INTERVIEW - À l'occasion de la deuxième édition du salon Innorobo qui débute ce mercredi (du 14 au 16 mars, à la Cité internationale), Lyon Capitale publie une interview parue dans le mensuel de mars de Bruno Bonnel. À la tête de la société Robopolis depuis 2007, le président lyonnais du Syrobo, le syndicat des acteurs français de la robotique, continue inlassablement de se faire le prophète des technologies d’aujourd’hui et de demain.
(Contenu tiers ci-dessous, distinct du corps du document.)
(* ===== verification/Lexer.v ===== *)
(** The lexer of the source language (src/src/translate/compile/lexer.rs).

    A text is its UTF-8 bytes, a [char] the bytes of one character. [Lexer]
    is the state of the character iterator: the text that is left, the byte
    offset it starts at, the line and the column. The lexer counts lines and
    columns in [nat]; the [u32] counters of the source are in [bump_u32], and
    LexerSpec.v shows that the two agree on every text of fewer than 2^32 - 1
    bytes. A loop over the characters has the length of the text as fuel and
    panics when it runs out; LexerSpec.v shows that it never does. *)

From S2P Require Import Prelude Text.

(** * Data *)

Inductive TokenKind : Type :=
| LBrace | RBrace | LParen | RParen | LBracket | RBracket
| Comma | Colon | At | Arrow | Lt | Gt | Eq | Hash | Dollar | Semicolon
| Plus | Star | Slash | Percent | Ampersand | Pipe | Caret | Tilde | Dot | Bang | Minus
| Ident (name : list byte)
| TString (s : list byte)
| Int (n : Z)
| BigInt (text : list byte)
| Comment (text : list byte)
| Eof.

#[export] Instance TokenKind_eq_dec : EqDecision TokenKind.
Proof. solve_decision. Defined.

Record Token : Type := {
  kind : TokenKind;
  line : nat;
  col : nat;
  tstart : nat;
  tend : nat;
}.

(** The kinds of [ParseIntError] an integer text can give. *)
Inductive IntErrorKind : Type := IntEmpty | InvalidDigit | PosOverflow.

Inductive LexError : Type :=
| UnexpectedChar (ch : list byte) (line col : nat)
| UnterminatedString (line col : nat)
| InvalidEscape (ch : list byte) (line col : nat)
| InvalidNumber (text : list byte) (line col : nat) (reason : IntErrorKind).

Record Lexer : Type := {
  l_rest : list byte;
  l_pos : nat;
  l_line : nat;
  l_col : nat;
}.

(** * Characters *)

(** Bytes of the character a text starts with. *)
Definition char_len (b : byte) : nat :=
  if u8 b <? 0x80 then 1 else if u8 b <? 0xe0 then 2 else if u8 b <? 0xf0 then 3 else 4.

Definition next_char (s : list byte) : option (list byte * list byte) :=
  match s with
  | [] => None
  | b :: _ => Some (take (char_len b) s, drop (char_len b) s)
  end.

(** [char::from_u32], and the bytes [String::push] writes. *)
Definition char_from_u32 (n : Z) : option (list byte) :=
  if n <? 0x80 then Some [byte_of n]
  else if n <? 0x800 then Some [byte_of (0xc0 + n / 64); byte_of (0x80 + n mod 64)]
  else if (0xd800 <=? n) && (n <? 0xe000) then None
  else if n <? 0x10000 then
    Some [byte_of (0xe0 + n / 4096); byte_of (0x80 + n / 64 mod 64); byte_of (0x80 + n mod 64)]
  else if n <? 0x110000 then
    Some [byte_of (0xf0 + n / 262144); byte_of (0x80 + n / 4096 mod 64); byte_of (0x80 + n / 64 mod 64);
          byte_of (0x80 + n mod 64)]
  else None.

(** A test of ASCII characters, applied to a character. *)
Definition ascii_char (f : Z -> bool) (ch : list byte) : bool :=
  match ch with [b] => f (u8 b) | _ => false end.

(** [ch] is the ASCII character [c]. *)
Definition is_char (c : Z) (ch : list byte) : bool := ascii_char (Z.eqb c) ch.

Definition is_digit10 (c : Z) : bool := (48 <=? c) && (c <=? 57).
Definition is_alpha (c : Z) : bool := ((65 <=? c) && (c <=? 90)) || ((97 <=? c) && (c <=? 122)).
Definition is_ascii_digit (ch : list byte) : bool := ascii_char is_digit10 ch.

(** [c.is_digit(radix)], for radix 10 and 16. *)
Definition is_digit (radix : Z) (ch : list byte) : bool :=
  match ch with [b] => match digit_val radix b with Some _ => true | None => false end | _ => false end.

Definition is_whitespace (ch : list byte) : bool := match ws_len ch with O => false | _ => true end.

Definition is_ident_start (c : list byte) : bool := ascii_char (fun c => (c =? 95) || is_alpha c) c.
Definition is_ident_continue (c : list byte) : bool :=
  ascii_char (fun c => (c =? 95) || (c =? 46) || is_alpha c || is_digit10 c) c.

(** [&src[a..b]] panics off the text and inside a character. *)
Definition is_char_boundary (s : list byte) (i : nat) : bool :=
  match drop i s with
  | [] => (i =? length s)%nat
  | b :: _ => negb (is_cont (u8 b))
  end.

Definition str_slice {E} (s : list byte) (a b : nat) : res E (list byte) :=
  if (a <=? b)%nat && is_char_boundary s a && is_char_boundary s b then Ok (take (b - a) (drop a s)) else Panic.

(** * The iterator *)

Definition lexer_new (src : list byte) : Lexer := {| l_rest := src; l_pos := 0; l_line := 1; l_col := 1 |}.

Definition bump (lx : Lexer) : option (nat * list byte * Lexer) :=
  '(ch, rest) ← next_char (l_rest lx);
  Some (l_pos lx, ch,
        {| l_rest := rest; l_pos := l_pos lx + length ch;
           l_line := if is_char 10 ch then l_line lx + 1 else l_line lx;
           l_col := if is_char 10 ch then 1 else l_col lx + 1 |})%nat.

(** The same with the [u32] counters of the source, whose increments panic past
    the end. *)
Definition u32_succ (n : nat) : res LexError nat := if Z.of_nat n + 1 <? 2 ^ 32 then Ok (n + 1)%nat else Panic.

Definition bump_u32 (lx : Lexer) : res LexError (option (nat * list byte * Lexer)) :=
  match next_char (l_rest lx) with
  | None => Ok None
  | Some (ch, rest) =>
      '(ln, cl) ← (if is_char 10 ch then ln ← u32_succ (l_line lx); Ok (ln, 1%nat)
                   else cl ← u32_succ (l_col lx); Ok (l_line lx, cl));
      Ok (Some (l_pos lx, ch, {| l_rest := rest; l_pos := (l_pos lx + length ch)%nat; l_line := ln; l_col := cl |}))
  end.

Definition peek_char (lx : Lexer) : option (list byte) := fst <$> next_char (l_rest lx).

(** [while let Some(c) = self.peek_char() { if p(c) { self.bump() } else { break } }]
    and the characters passed. *)
Fixpoint bump_while (p : list byte -> bool) (fuel : nat) (lx : Lexer) : res LexError (list byte * Lexer) :=
  match peek_char lx with
  | Some c =>
      if p c then
        match fuel, bump lx with
        | S f, Some (_, c, lx) => '(cs, lx) ← bump_while p f lx; Ok (c ++ cs, lx)
        | _, _ => Panic
        end
      else Ok ([], lx)
  | None => Ok ([], lx)
  end.

Definition loop_fuel (lx : Lexer) : nat := length (l_rest lx).

Definition skip_whitespace (lx : Lexer) : res LexError Lexer :=
  '(_, lx) ← bump_while is_whitespace (loop_fuel lx) lx; Ok lx.

(** Byte position of the next character. *)
Definition current_byte_pos (src : list byte) (lx : Lexer) : nat :=
  match l_rest lx with [] => length src | _ => l_pos lx end.

(** * Lexemes *)

Definition read_line_comment (lx : Lexer) : res LexError (TokenKind * Lexer) :=
  '(text, lx) ← bump_while (fun c => negb (is_char 10 c)) (loop_fuel lx) lx;
  Ok (Comment (trim_start text), lx).

(** [u32::from_str_radix(&hex, 16)] of the two characters behind [\x]. *)
Definition read_hex_escape (line col : nat) (escape_line escape_col : nat) (lx : Lexer)
    : res LexError (list byte * Lexer) :=
  match bump lx with
  | None => Err (UnterminatedString line col)
  | Some (_, c1, lx) =>
      match bump lx with
      | None => Err (UnterminatedString line col)
      | Some (_, c2, lx) =>
          match parse_unsigned 16 32 (c1 ++ c2) with
          | None => Err (InvalidEscape c1 escape_line escape_col)
          | Some n =>
              match char_from_u32 n with
              | Some c => Ok (c, lx)
              | None => Err (InvalidEscape (str "x") escape_line escape_col)
              end
          end
      end
  end.

(** The character an escape stands for, [\] consumed. *)
Definition read_escape (line col : nat) (lx : Lexer) : res LexError (list byte * Lexer) :=
  let escape_line := l_line lx in
  let escape_col := l_col lx in
  match bump lx with
  | None => Err (UnterminatedString line col)
  | Some (_, esc, lx) =>
      if is_char 34 esc then Ok ([byte_of 34], lx)
      else if is_char 92 esc then Ok ([byte_of 92], lx)
      else if is_char 110 esc then Ok ([byte_of 10], lx)
      else if is_char 116 esc then Ok ([byte_of 9], lx)
      else if is_char 114 esc then Ok ([byte_of 13], lx)
      else if is_char 48 esc then Ok ([byte_of 0], lx)
      else if is_char 120 esc then read_hex_escape line col escape_line escape_col lx
      else Err (InvalidEscape esc escape_line escape_col)
  end.

Fixpoint read_string_from (fuel : nat) (line col : nat) (text : list byte) (lx : Lexer)
    : res LexError (TokenKind * Lexer) :=
  match bump lx with
  | None => Err (UnterminatedString line col)
  | Some (_, ch, lx) =>
      match fuel with
      | O => Panic
      | S f =>
          if is_char 34 ch then Ok (TString text, lx)
          else if is_char 92 ch then
            '(c, lx) ← read_escape line col lx; read_string_from f line col (text ++ c) lx
          else read_string_from f line col (text ++ ch) lx
      end
  end.

Definition read_string (line col : nat) (lx : Lexer) : res LexError (TokenKind * Lexer) :=
  read_string_from (loop_fuel lx) line col [] lx.

(** [u64::from_str_radix]: the number or the kind of the error. *)
Definition u64_from_str_radix (r : Z) (s : list byte) : IntErrorKind + Z :=
  match parse_unsigned r 64 s with
  | Some n => inr n
  | None =>
      match s with
      | [] => inl IntEmpty
      | c :: t =>
          let digits := if u8 c =? 43 then t else s in
          if (0 <? length digits)%nat &&
             forallb (fun b => match digit_val r b with Some _ => true | None => false end) digits
          then inl PosOverflow
          else inl InvalidDigit
      end
  end.

Definition read_number (src : list byte) (start : nat) (line col : nat) (lx : Lexer)
    : res LexError (TokenKind * Lexer) :=
  first ← or_panic (src !! start);
  let negative := u8 first =? 45 in
  let nend := (start + 1)%nat in
  let radix_start := if negative then nend else start in
  radix_first ← or_panic (src !! radix_start);
  let '(lx, nend) := if negative then (match bump lx with Some (_, _, lx) => lx | None => lx end, (nend + 1)%nat)
                     else (lx, nend) in
  let '(radix, lx, nend) :=
    match peek_char lx with
    | Some c =>
        if (u8 radix_first =? 48) && (is_char 120 c || is_char 88 c) then
          (16, match bump lx with Some (_, _, lx) => lx | None => lx end, (nend + 1)%nat)
        else (10, lx, nend)
    | None => (10, lx, nend)
    end in
  '(cs, lx) ← bump_while (fun c => is_char 95 c || is_digit radix c) (loop_fuel lx) lx;
  let nend := (nend + length cs)%nat in
  text ← str_slice src start nend;
  let trimmed := List.filter (fun b => negb (u8 b =? 95)) text in
  body ← (if negative then str_slice trimmed (if radix =? 16 then 3 else 1) (length trimmed)
          else if radix =? 16 then str_slice trimmed 2 (length trimmed)
          else Ok trimmed);
  match u64_from_str_radix radix body with
  | inr n => Ok (Int (if negative then wrap 64 (- n) else n), lx)
  | inl e =>
      match e with
      | PosOverflow =>
          if negb negative && (length body <=? (if (radix =? 16)%Z then 64 else 78))%nat then Ok (BigInt text, lx)
          else Err (InvalidNumber text line col e)
      | _ => Err (InvalidNumber text line col e)
      end
  end.

Definition read_ident (src : list byte) (start : nat) (lx : Lexer) : res LexError (TokenKind * Lexer) :=
  '(cs, lx) ← bump_while is_ident_continue (loop_fuel lx) lx;
  text ← str_slice src start (start + 1 + length cs)%nat;
  Ok (Ident text, lx).

(** * Tokens *)

(** The characters that are a token on their own whatever follows. *)
Definition punct (c : Z) : option TokenKind :=
  if c =? 123 then Some LBrace else if c =? 125 then Some RBrace
  else if c =? 40 then Some LParen else if c =? 41 then Some RParen
  else if c =? 91 then Some LBracket else if c =? 93 then Some RBracket
  else if c =? 44 then Some Comma else if c =? 58 then Some Colon
  else if c =? 64 then Some At else if c =? 60 then Some Lt
  else if c =? 62 then Some Gt else if c =? 61 then Some Eq
  else if c =? 35 then Some Hash else if c =? 36 then Some Dollar
  else if c =? 59 then Some Semicolon else if c =? 43 then Some Plus
  else if c =? 42 then Some Star else if c =? 38 then Some Ampersand
  else if c =? 124 then Some Pipe else if c =? 94 then Some Caret
  else if c =? 126 then Some Tilde else if c =? 46 then Some Dot
  else if c =? 33 then Some Bang else if c =? 37 then Some Percent
  else None.

(** [Some(c) == self.peek_char()]. *)
Definition peeks (p : list byte -> bool) (lx : Lexer) : bool :=
  match peek_char lx with Some c => p c | None => false end.

Definition bumped (lx : Lexer) : Lexer := match bump lx with Some (_, _, lx) => lx | None => lx end.

(** The kind of the token that starts with [ch] at [start]; the white space is
    skipped and [ch] consumed. *)
Definition read_kind (src : list byte) (start : nat) (line col : nat) (ch : list byte) (lx : Lexer)
    : res LexError (TokenKind * Lexer) :=
  match (match ch with [b] => punct (u8 b) | _ => None end) with
  | Some k => Ok (k, lx)
  | None =>
      if is_char 45 ch && peeks (is_char 62) lx then Ok (Arrow, bumped lx)
      else if is_char 47 ch && peeks (is_char 47) lx then read_line_comment (bumped lx)
      else if is_char 47 ch then Ok (Slash, lx)
      else if is_char 34 ch then read_string line col lx
      else if is_char 45 ch && peeks is_ascii_digit lx then read_number src start line col lx
      else if is_char 45 ch then Ok (Minus, lx)
      else if is_ascii_digit ch then read_number src start line col lx
      else if is_ident_start ch then read_ident src start lx
      else Err (UnexpectedChar ch line col)
  end.

Definition next_token (src : list byte) (lx : Lexer) : res LexError (Token * Lexer) :=
  lx ← skip_whitespace lx;
  let line := l_line lx in
  let col := l_col lx in
  match bump lx with
  | None => Ok ({| kind := Eof; line := line; col := col; tstart := length src; tend := length src |}, lx)
  | Some (start, ch, lx) =>
      '(k, lx) ← read_kind src start line col ch lx;
      Ok ({| kind := k; line := line; col := col; tstart := start; tend := current_byte_pos src lx |}, lx)
  end.

Fixpoint tokenize_from (fuel : nat) (src : list byte) (lx : Lexer) : res LexError (list Token) :=
  match fuel with
  | O => Panic
  | S f =>
      '(tok, lx) ← next_token src lx;
      if decide (kind tok = Eof) then Ok [tok]
      else toks ← tokenize_from f src lx; Ok (tok :: toks)
  end.

Definition tokenize (input : list byte) : res LexError (list Token) :=
  tokenize_from (S (length input)) input (lexer_new input).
Lyon Capitale : Les robots ne vont-ils pas continuer de remplacer de nombreux emplois dans l’industrie et contribuer ainsi à l’augmentation du chômage ?
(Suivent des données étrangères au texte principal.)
(* ===== verification/LexerSpec.v ===== *)
(** The lexical grammar of the source language, and the lexer against it.

    A text is a sequence of pieces: white space, and lexemes with the kind of
    token they stand for. [lexeme w k rest] is the grammar: the word [w] in
    front of [rest] is a token of kind [k]. [tokenize] accepts exactly the
    texts that have such a division, and its tokens are the lexemes at their
    places; on valid UTF-8 it does not panic. *)

From S2P Require Import Prelude Text Lexer.

(** * Characters of a text *)

(** The bytes of one character. *)
Definition valid_char (ch : list byte) : Prop :=
  match ch with
  | [] => False
  | b :: t => is_cont (u8 b) = false /\ length ch = char_len b /\ Forall (fun c => is_cont (u8 c) = true) t
  end.

(** A text all of whose characters satisfy [p]. *)
Inductive Chars (p : list byte -> bool) : list byte -> Prop :=
| Chars_nil : Chars p []
| Chars_cons ch s : valid_char ch -> p ch = true -> Chars p s -> Chars p (ch ++ s).

Definition utf8 : list byte -> Prop := Chars (fun _ => true).

(** A loop over [p] stops in front of this text. *)
Definition stops (p : list byte -> bool) (s : list byte) : Prop :=
  match next_char s with Some (c, _) => p c = false | None => True end.

#[export] Instance stops_dec p s : Decision (stops p s).
Proof. unfold stops. destruct (next_char s) as [[c t]|]; apply _. Defined.

Lemma valid_ascii b : u8 b < 128 -> valid_char [b].
Proof.
  intros Hb. pose proof (u8_range b). unfold valid_char, is_cont, char_len. split_and!; [lia| |done].
  by replace (u8 b <? 128) with true by lia.
Qed.

Lemma next_char_valid ch s : valid_char ch -> next_char (ch ++ s) = Some (ch, s).
Proof.
  destruct ch as [|b t]; [done|]. intros (_ & Hl & _). unfold next_char. cbn [app].
  change (b :: t ++ s) with ((b :: t) ++ s). by rewrite <- Hl, take_app_length, drop_app_length.
Qed.

Lemma next_char_ascii b s : u8 b < 128 -> next_char (b :: s) = Some ([b], s).
Proof. intros Hb. by apply (next_char_valid [b] s), valid_ascii. Qed.
Fixpoint collect_call_args (depth : Z) (seg_start : nat) (seg_string : option (list byte)) (seg_token_count : nat) (fuel : nat)
    : P (list (list byte)) :=
  match fuel with
  | O => fail OutOfFuel
  | S f =>
      tok ← peek;
      let closing := _ ← bump; collect_call_args (depth - 1) seg_start seg_string (S seg_token_count) f in
      let other := _ ← bump; collect_call_args depth seg_start None (S seg_token_count) f in
      match kind tok with
      | LParen | LBracket => _ ← bump; collect_call_args (depth + 1) seg_start seg_string (S seg_token_count) f
      | RParen => if 0 <? depth then closing else flush_call_arg seg_start (tstart tok) seg_string seg_token_count
      | RBracket => if 0 <? depth then closing else other
      | Comma =>
          if depth =? 0 then
            a ← flush_call_arg seg_start (tstart tok) seg_string seg_token_count;
            _ ← bump;
            next ← peek;
            rest ← collect_call_args 0 (tstart next) None 0 f;
            mret (a ++ rest)
          else other
      | Eof => fail UnexpectedEof
      | TString s =>
          _ ← bump;
          collect_call_args depth seg_start (if (seg_token_count =? 0)%nat then Some s else None) (S seg_token_count) f
      | _ => other
      end
  end.

(** The value of the first attribute [name] with an integer. *)
Fixpoint find_int_attr (name : list byte) (attrs : list Attribute) : option Z :=
  match attrs with
  | [] => None
  | a :: attrs =>
      match avalue a with
      | AInt n => if decide (key a = name) then Some n else find_int_attr name attrs
      | _ => find_int_attr name attrs
      end
  end.

Definition parse_call_stmt : P Stmt :=
  name ← parse_call_target_name;
  _ ← expect LParen;
  first ← peek;
  args ← if decide (kind first = RParen) then mret [] else with_fuel (collect_call_args 0 (tstart first) None 0);
  _ ← expect RParen;
  attrs ← parse_attrs;
  s ← get_parser;
  let call_line := match tokens s !! (pos s - 1)%nat with Some t => line t | None => O end in
  tok ← peek;
  bytes ← if bool_decide (kind tok = LBracket) && (line tok =? call_line)%nat && is_byte_list_block (tokens s) (pos s)
          then parse_byte_list else mret [];
  mret (Call name args bytes (find_int_attr (str "target") attrs)).

Definition parse_call_or_move_stmt : P Stmt :=
  tok ← peek;
  s ← get_parser;
  match kind tok with
  | Ident _ =>
      if bool_decide ((kind <$> tokens s !! (pos s + 1)%nat) = Some LParen) || lookahead_is_method_call (tokens s) (pos s)
      then parse_call_stmt else parse_move_stmt
  | _ =>
      match close ← find_matching_close (tokens s) (pos s); kind <$> tokens s !! (close + 1)%nat with
      | Some LParen => parse_call_stmt
      | _ => parse_move_stmt
      end
  end.

(** * Jumps and returns *)

Definition parse_return_stmt : P Stmt :=
  _ ← bump;
  e ← at_kind Semicolon;
  value_text ← if e : bool then mret [] else parse_until_semicolon;
  _ ← expect Semicolon;
  bytes ← opt_byte_list;
  mret match parse_int_literal value_text with Some value => Return value bytes | None => ReturnExpr value_text bytes end.

(** What the attributes of a conditional jump say: its compare, its condition
    code, its width and its target; [None] for an unknown name. *)
Record jcc_attrs : Type := { j_cmp : list byte; j_code : option Z; j_wide : bool; j_target : option Z }.

Fixpoint fold_jcc_attrs (attrs : list Attribute) (j : jcc_attrs) : option jcc_attrs :=
  match attrs with
  | [] => Some j
  | a :: attrs =>
      match avalue a with
      | AString s =>
          if decide (key a = str "cond") then
            code ← jcc_cond_code_from_name s;
            fold_jcc_attrs attrs {| j_cmp := j_cmp j; j_code := Some code; j_wide := j_wide j; j_target := j_target j |}
          else fold_jcc_attrs attrs j
      | AByteList b =>
          fold_jcc_attrs attrs
            (if decide (key a = str "cmp")
             then {| j_cmp := b; j_code := j_code j; j_wide := j_wide j; j_target := j_target j |} else j)
      | AFlag =>
          fold_jcc_attrs attrs
            (if decide (key a = str "wide")
             then {| j_cmp := j_cmp j; j_code := j_code j; j_wide := true; j_target := j_target j |} else j)
      | AInt n =>
          fold_jcc_attrs attrs
            (if decide (key a = str "target")
             then {| j_cmp := j_cmp j; j_code := j_code j; j_wide := j_wide j; j_target := Some n |} else j)
      end
  end.

Definition parse_jcc_attrs (anchor_tok : Token) : P (list byte * Z * bool * option Z) :=
  attrs ← parse_attrs;
  match j ← fold_jcc_attrs attrs {| j_cmp := []; j_code := None; j_wide := false; j_target := None |};
        code ← j_code j; Some (j_cmp j, code, j_wide j, j_target j) with
  | Some r => mret r
  | None => expected_at anchor_tok
  end.

Definition parse_if_goto_tail (cond_text : list byte) : P Stmt :=
  _ ← bump;
  label_tok ← peek;
  target_addr ← expect_label;
  '(cmp_bytes, cond_code, wide, _) ← parse_jcc_attrs label_tok;
  _ ← expect Semicolon;
  mret (IfGoto cond_text target_addr cmp_bytes cond_code wide).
Bruno Bonnell : “Robotique” vient d’un mot slave, robota, qui peut être traduit par “servage, travail de force”. L’écrivain Karelcapek employait le mot dans une pièce de théâtre où il y avait des esclaves plus ou moins mécaniques. Aujourd’hui, pour le bien de l’homme, le robot peut le remplacer dans de très nombreuses tâches pénibles et dangereuses. Les ordinateurs sont des proto-robots et ils ont déjà remplacé de nombreux emplois dans les administrations et les entreprises de service. À plusieurs reprises dans l’histoire, les machines ont pris la place des hommes. Lyon est bien placé pour le savoir, avec les canuts qui ont perdu leur travail avec le métier à tisser Jacquard. Pourtant, malgré les apparences, les robots sont une vraie réponse pour faire baisser le chômage, ils peuvent nous rendre notre compétitivité et permettre de réindustrialiser le pays.

N’est-ce pas paradoxal de les voir comme une solution au chômage ?

Nous ne devons pas faire de l’activité pour de l’activité. On ne va pas demander aux gens de réaliser des tâches imbéciles et non rentables juste parce que ça les occupe. Ce n’est pas jouable à l’échelle d’une nation développée. À ce compte-là, autant mettre une personne devant chaque ascenseur pour qu’elle appuie sur un bouton. Je préfère encore qu’on donne une subvention aux gens pour qu’ils ne fassent rien. L’objectif est bien de leur trouver un travail, qu’ils acquièrent une valeur ajoutée et que le pays parvienne à renouer avec la croissance grâce à un retour de la compétitivité. Les robots à Shenzhen et à Vénissieux coûtent le même prix. Ils sont même moins chers en France, grâce au faible coût de notre énergie.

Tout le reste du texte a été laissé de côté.